To solve the problem, we need to find the fourth term of a geometric progression (GP) formed by the first, second, and seventh terms of an arithmetic progression (AP). Here are the steps to arrive at the solution: ### Step 1: Define the terms of the AP Let the first term of the arithmetic progression be \( a \) and the common difference be \( d \). Then the terms can be expressed as: - First term \( T_1 = a \) - Second term \( T_2 = a + d \) - Seventh term \( T_7 = a + 6d \) ### Step 2: Set up the GP condition According to the problem, the first, second, and seventh terms of the AP are in geometric progression.
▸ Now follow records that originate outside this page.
(** One turn of the loop is a framed read at the offset. *)
Lemma decode_component_step budget bs offset acc :
  0 ≤ offset < len bs →
  decode_component_loop (S budget) bs offset acc =
  match Reader_bytes (mkReader bs offset) with
  | Ok (c, r) => decode_component_loop budget bs (rd_offset r) (acc ++ [c])
  | Err e => Err e
  end.
Proof.
  intros Hoff. cbn [decode_component_loop]. rewrite (proj2 (Z.ltb_lt _ _)) by lia.
  unfold Reader_bytes, Reader_u32, Reader_fixed_array, mbind, reader_bind, mret, reader_ret.
  unfold Reader_take. cbn [rd_offset rd_bytes].
  unfold checked_add_usize. destruct (checked 0 USIZE_MAX (offset + 4)) as [e|] eqn:He; [|reflexivity].
  apply checked_Some in He as [-> _]. cbn [ok_or result_bind].
  destruct (Z.ltb_spec (len bs) (offset + 4)); [done|].
  rewrite len_slice by lia. replace (offset + 4 - offset =? 4) with true by lia.
  cbn [rd_offset rd_bytes].
  destruct (checked _ _ _) as [e|] eqn:He; [|reflexivity]. cbn [ok_or result_bind].
  by destruct (Z.ltb_spec (len bs) e).
Qed.

Lemma components_layout_nil cs : components_layout cs = [] → cs = [].
Proof.
  destruct cs as [|c cs]; [done|]. intros Hd%(f_equal len).
  rewrite components_layout_cons, len_app, len_framed, len_nil in Hd.
  pose proof (len_nonneg c). pose proof (len_nonneg (components_layout cs)). lia.
Qed.

(** The components a loop with [budget] left returns after [acc], read from
    the bytes [rest]. *)
Definition decoded_components (budget : nat) (rest : bytes) (acc cs : list bytes) : Prop :=
  ∃ cs', cs = acc ++ cs' ∧ len cs' ≤ Z.of_nat budget ∧ Forall (λ c, len c ≤ U32_MAX) cs'
    ∧ rest = components_layout cs'.

Lemma decoded_components_nil budget acc cs : decoded_components budget [] acc cs ↔ cs = acc.
Proof.
  split.
  - intros (cs' & -> & _ & _ & ->%eq_sym%components_layout_nil). apply app_nil_r.
  - intros ->. exists []. rewrite app_nil_r, len_nil. split_and!; [done|lia|done|done].
Qed.

Lemma decoded_components_cons budget c tl acc cs :
  len c ≤ U32_MAX →
  decoded_components (S budget) (framed c ++ tl) acc cs ↔
  decoded_components budget tl (acc ++ [c]) cs.
Proof.
  intros Hc. split.
  - intros ([|c' cs'] & -> & Hlen & Hall & He).
    { apply (f_equal len) in He. rewrite len_app, len_framed in He.
      pose proof (len_nonneg c). pose proof (len_nonneg tl). cbn in He. rewrite len_nil in He. lia. }
    apply Forall_cons in Hall as [Hc' Hall]. rewrite components_layout_cons in He.
    apply framed_app_inj in He as [-> ->]; [|done..].
    exists cs'. rewrite <- app_assoc. rewrite len_cons in Hlen. split_and!; [done|lia|done|done].
  - intros (cs' & -> & Hlen & Hall & ->). exists (c :: cs').
    rewrite <- app_assoc, len_cons, components_layout_cons.
    split_and!; [done|lia|by constructor|done].
Qed.

Lemma decode_component_loop_spec budget bs offset acc cs :
  reader_ok (mkReader bs offset) →
  decode_component_loop budget bs offset acc = Ok cs ↔
  decoded_components budget (rest (mkReader bs offset)) acc cs.
Proof.
  revert offset acc. induction budget as [|budget IH]; intros offset acc Hr;
    pose proof Hr as Hb; unfold reader_ok in Hb; cbn [rd_bytes rd_offset] in Hb.
  all: destruct (decide (offset < len bs)) as [Hlt|Hge]; last first.
  1,3: unfold rest; cbn; rewrite (proj2 (Z.ltb_ge _ _)) by lia;
    rewrite (proj2 (drop_nil_len bs offset ltac:(lia)) ltac:(lia)), decoded_components_nil; naive_solver.
  - cbn. rewrite (proj2 (Z.ltb_lt _ _)) by lia. split; [done|].
    intros (cs' & _ & Hlen & _ & Hd). pose proof (len_nonneg cs').
    assert (cs' = []) as -> by (apply len_zero_nil; lia).
    unfold rest in Hd. cbn in Hd. apply drop_nil_len in Hd; lia.
  - rewrite decode_component_step by lia.
    destruct (Reader_bytes (mkReader bs offset)) as [[c r]|e] eqn:Hread.
    + destruct (codec_sound _ _ _ codec_bytes _ _ _ Hr Hread) as (Hc & -> & tl & Hrest).
      destruct (advance_ok _ _ _ Hr Hrest) as [Hr' Hrest'].
      rewrite Hrest, decoded_components_cons, <- Hrest' by done. by apply IH.
    + split; [done|]. intros ([|c cs'] & -> & Hlen & Hall & Hd).
      { unfold rest in Hd. cbn in Hd. apply drop_nil_len in Hd; lia. }
      apply Forall_cons in Hall as [Hc _]. rewrite components_layout_cons in Hd.
      by rewrite (codec_complete _ _ _ codec_bytes _ _ _ Hc Hr Hd) in Hread.
Qed.

(** ** The header *)

Definition key_header (namespace : Namespace) (tag : KeyTag) : bytes :=
  to_be_bytes 1 KEY_VERSION ++ framed namespace ++ to_be_bytes 1 (KeyTag_as_byte tag).

Lemma key_layout_header ns tag cs :
  key_layout ns tag cs = key_header ns tag ++ components_layout cs.
Proof. unfold key_layout, key_header. by rewrite <- !app_assoc. Qed.

Lemma len_key_header ns tag : len (key_header ns tag) = 6 + len ns.
Proof.
  unfold key_header. rewrite !len_app, len_framed, !len_to_be_bytes. lia.
Qed.

Lemma slice_byte_at bs i :
  0 ≤ i < len bs → slice bs i (i + 1) = to_be_bytes 1 (byte_at bs i).
Proof.
  intros Hi. unfold slice, byte_at, len in *. replace (Z.to_nat (i + 1 - i)) with 1%nat by lia.
  destruct (drop (Z.to_nat i) bs) as [|b tl] eqn:Hd.
  { apply (f_equal length) in Hd. rewrite length_drop in Hd. cbn in Hd. lia. }
  cbn. rewrite take_0. f_equal. rewrite <- (take_drop (Z.to_nat i) bs), Hd.
  rewrite app_nth2 by (rewrite length_take; lia).
  rewrite length_take, Nat.min_l, Nat.sub_diag by lia. unfold to_be_bytes. cbn.
  by rewrite byte_of_Z_of_byte.
Qed.

Lemma byte_at_range bs i : 0 ≤ byte_at bs i < 256.
Proof. apply Z_of_byte_range. Qed.

Lemma byte_at_slice bs i z :
  0 ≤ i < len bs → 0 ≤ z < 256 → slice bs i (i + 1) = to_be_bytes 1 z → byte_at bs i = z.
Proof.
  intros Hi Hz Hs. rewrite slice_byte_at in Hs by done.
  apply (f_equal from_be_unsigned) in Hs.
  pose proof (byte_at_range bs i). by rewrite !from_be_unsigned_exact in Hs by (cbn; lia).
Qed.

Lemma to_be_bytes_1_inj a b :
  0 ≤ a < 256 → 0 ≤ b < 256 → to_be_bytes 1 a = to_be_bytes 1 b → a = b.
Proof.
  intros Ha Hb He%(f_equal from_be_unsigned). by rewrite !from_be_unsigned_exact in He by (cbn; lia).
Qed.

Lemma KeyTag_as_byte_range tag : 0 ≤ KeyTag_as_byte tag < 256.
Proof. destruct tag; cbn; lia. Qed.

Lemma KeyTag_try_from_byte_Ok b tag : KeyTag_try_from_byte b = Ok tag ↔ b = KeyTag_as_byte tag.
Proof.
  split.
  - unfold KeyTag_try_from_byte. intros. repeat case_match; simplify_eq; cbn; lia.
  - intros ->. by destruct tag.
Qed.

(** The fields of a header cut out of the bytes. *)
Lemma header_fields bs ns tag :
  (∃ tl, bs = key_header ns tag ++ tl) ↔
  6 + len ns ≤ len bs ∧ slice bs 0 1 = to_be_bytes 1 KEY_VERSION ∧
  slice bs 1 5 = u32_bytes (len ns) ∧ slice bs 5 (5 + len ns) = ns ∧
  slice bs (5 + len ns) (6 + len ns) = to_be_bytes 1 (KeyTag_as_byte tag).
Proof.
  pose proof (len_nonneg ns). split.
  - intros (tl & Hbs). pose proof (len_nonneg tl).
    assert (len bs = 6 + len ns + len tl) by (rewrite Hbs, len_app, len_key_header; lia).
    change bs with (drop (Z.to_nat 0) bs) in Hbs at 1.
    unfold key_header, framed in Hbs. rewrite <- !app_assoc in Hbs.
    apply drop_slice in Hbs as [Hf0 Hbs]; [|lia]. rewrite len_to_be_bytes in *.
    apply drop_slice in Hbs as [Hf1 Hbs]; [|lia]. unfold u32_bytes in *. rewrite len_to_be_bytes in *.
    apply drop_slice in Hbs as [Hf2 Hbs]; [|lia].
    apply drop_slice in Hbs as [Hf3 _]; [|lia]. rewrite len_to_be_bytes in *.
    split_and!; [lia|done|done|done|].
    rewrite <- Hf3. f_equal; lia.
  - intros (Hl & Hf0 & Hf1 & Hf2 & Hf3). exists (drop (Z.to_nat (6 + len ns)) bs).
    unfold key_header, framed. rewrite <- !app_assoc, <- Hf0, <- Hf1, <- Hf3.
    rewrite <- Hf2 at 1. rewrite <- !slice_drop by lia. by rewrite drop_0.
Qed.

Lemma decode_header_spec ns bs tag n :
  len ns ≤ U32_MAX →
  decode_header ns bs = Ok (tag, n) ↔
  n = 6 + len ns ∧ ∃ tl, bs = key_header ns tag ++ tl.
Proof.
  intros Hns. pose proof (len_nonneg ns). rewrite header_fields. unfold decode_header.
  change (checked_add_usize 1 NAMESPACE_LENGTH_BYTES) with (Some 5). cbn [ok_or mbind result_bind].
  destruct (Z.ltb_spec (len bs) 5); [split; [done|lia]|].
  change (slice bs 0 1) with (slice bs 0 (0 + 1)). rewrite (slice_byte_at bs 0) by lia.
  pose proof (byte_at_range bs 0).
  destruct (Z.eqb_spec (byte_at bs 0) KEY_VERSION) as [->|Hv]; cbn [negb]; last first.
  { split; [done|]. intros (_ & _ & Hf0 & _). destruct Hv. apply (f_equal from_be_unsigned) in Hf0.
    by rewrite !from_be_unsigned_exact in Hf0 by (cbn; lia). }
  destruct (Z.eqb_spec (from_be_unsigned (slice bs 1 5)) (len ns)) as [Hn|Hn]; cbn [negb]; last first.
  { split; [done|]. intros (_ & _ & _ & Hf1 & _). destruct Hn. rewrite Hf1. unfold u32_bytes.
    apply from_be_unsigned_exact. unfold U32_MAX in *. cbn. lia. }
  assert (slice bs 1 5 = u32_bytes (len ns)) as Hf1.
  { rewrite <- Hn, <- (to_from_be_bytes (slice bs 1 5)) at 1. unfold u32_bytes. f_equal.
    pose proof (len_slice bs 1 5 ltac:(lia) ltac:(lia)) as Hl. unfold len in Hl. lia. }
  rewrite Hn. unfold checked_add_usize.
  rewrite checked_ok by (unfold U32_MAX, USIZE_MAX, U64_MAX in *; lia). cbn [ok_or mbind result_bind].
  rewrite checked_ok by (unfold U32_MAX, USIZE_MAX, U64_MAX in *; lia). cbn [ok_or mbind result_bind].
  replace (5 + len ns + 1) with (6 + len ns) by lia.
  destruct (Z.ltb_spec (len bs) (6 + len ns)); cbn [orb]; [split; [done|lia]|].
  unfold bytes_eqb. destruct (decide (slice bs 5 (5 + len ns) = ns)) as [Hf2|Hf2]; cycle 1.
  { rewrite bool_decide_false by done. split; [done|naive_solver]. }
  rewrite bool_decide_true by done. cbn [negb]. replace (6 + len ns) with (5 + len ns + 1) by lia.
  rewrite slice_byte_at by lia. split.
  - intros Hk. invert_ok. apply KeyTag_try_from_byte_Ok in Ha as ->. split_and!; done || lia.
  - intros (-> & _ & _ & _ & _ & Hf3). apply (f_equal from_be_unsigned) in Hf3.
    pose proof (byte_at_range bs (5 + len ns)). pose proof (KeyTag_as_byte_range tag).
    rewrite !from_be_unsigned_exact in Hf3 by (cbn; lia).
    by rewrite (proj2 (KeyTag_try_from_byte_Ok _ _) Hf3).
Qed.

(** ** The codec is a bijection *)

Lemma slice_after_header ns tag tl :
  slice (key_header ns tag ++ tl) (6 + len ns) (len (key_header ns tag ++ tl)) = tl.
Proof.
  rewrite <- (len_key_header ns tag), slice_to_end by apply len_nonneg.
  unfold len. by rewrite Nat2Z.id, drop_app_length.
Qed.

Lemma KeyCodec_decode_Ok ns key tag cs :
  len ns ≤ U32_MAX → len key ≤ USIZE_MAX →
  KeyCodec_decode_borrowed ns key = Ok (tag, cs) ↔
  key = key_layout ns tag cs ∧ key_fits ns tag cs.
Proof.
  intros Hns Hkey. pose proof (len_nonneg ns). unfold KeyCodec_decode_borrowed.
  assert (∀ tl, key = key_header ns tag ++ tl → reader_ok (mkReader tl 0)) as Hr.
  { intros tl ->. rewrite len_app in Hkey. pose proof (len_nonneg (key_header ns tag)).
    pose proof (len_nonneg tl). split; cbn; lia. }
  split.
  - intros Hd. invert_ok. destruct a as [tag' n]. invert_ok. simplify_eq.
    apply decode_header_spec in Ha as (-> & tl & ->); [|done].
    rewrite slice_after_header in Ha0.
    apply decode_component_loop_spec in Ha0 as (cs' & -> & Hc & Hall & Htl); [|by apply Hr].
    unfold rest in Htl. cbn in Htl. rewrite drop_0 in Htl. subst tl.
    rewrite <- key_layout_header in *. split; [done|]. by split.
  - intros [-> [Hc Hall _ _]]. rewrite key_layout_header in *.
    rewrite (proj2 (decode_header_spec ns _ tag _ Hns) (conj eq_refl (ex_intro _ _ eq_refl))).
    cbn [mbind result_bind]. rewrite slice_after_header. unfold decode_component_slices.
    rewrite (proj2 (decode_component_loop_spec _ _ _ _ cs (Hr _ eq_refl))); [done|].
    exists cs. split_and!; [done|done|done|]. unfold rest. cbn. by rewrite drop_0.
Qed.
For three numbers \( x, y, z \) to be in GP, the condition is: \[ y^2 = x \cdot z \] Applying this to our terms: \[ (a + d)^2 = a \cdot (a + 6d) \] ### Step 3: Expand and simplify the equation Expanding both sides gives: \[ a^2 + 2ad + d^2 = a^2 + 6ad \] Now, subtract \( a^2 \) from both sides: \[ 2ad + d^2 = 6ad \] Rearranging gives: \[ d^2 - 4ad = 0 \] ### Step 4: Factor the equation Factoring out \( d \) gives: \[ d(d - 4a) = 0 \] Since the terms are distinct, \( d \neq 0 \), thus: \[ d - 4a = 0 \implies d = 4a \] ### Step 5: Use the sum condition The sum of the three terms is given as 93: \[ T_1 + T_2 + T_7 = 93 \] Substituting the terms: \[ a + (a + d) + (a + 6d) = 93 \] This simplifies to: \[ 3a + 7d = 93 \] ### Step 6: Substitute \( d \) in the sum equation Now substitute \( d = 4a \) into the sum equation: \[ 3a + 7(4a) = 93 \] This simplifies to: \[ 3a + 28a = 93 \implies 31a = 93 \] Solving for \( a \): \[ a = \frac{93}{31} = 3 \] ### Step 7: Calculate \( d \) Now substitute \( a \) back to find \( d \): \[ d = 4a = 4 \times 3 = 12 \] ### Step 8: Find the terms of the AP Now we can find the terms: - \( T_1 = a = 3 \) - \( T_2 = a + d = 3 + 12 = 15 \) - \( T_7 = a + 6d = 3 + 6 \times 12 = 3 + 72 = 75 \) ### Step 9: Find the common ratio of the GP The terms \( 3, 15, 75 \) are in GP. The common ratio \( r \) is: \[ r = \frac{T_2}{T_1} = \frac{15}{3} = 5 \] ### Step 10: Find the fourth term of the GP The \( n \)-th term of a GP is given by: \[ T_n = ar^{n-1} \] For the fourth term: \[ T_4 = 3 \cdot 5^{4-1} = 3 \cdot 5^3 = 3 \cdot 125 = 375 \] ### Final Answer Thus, the fourth term of the geometric progression is \( \boxed{375} \).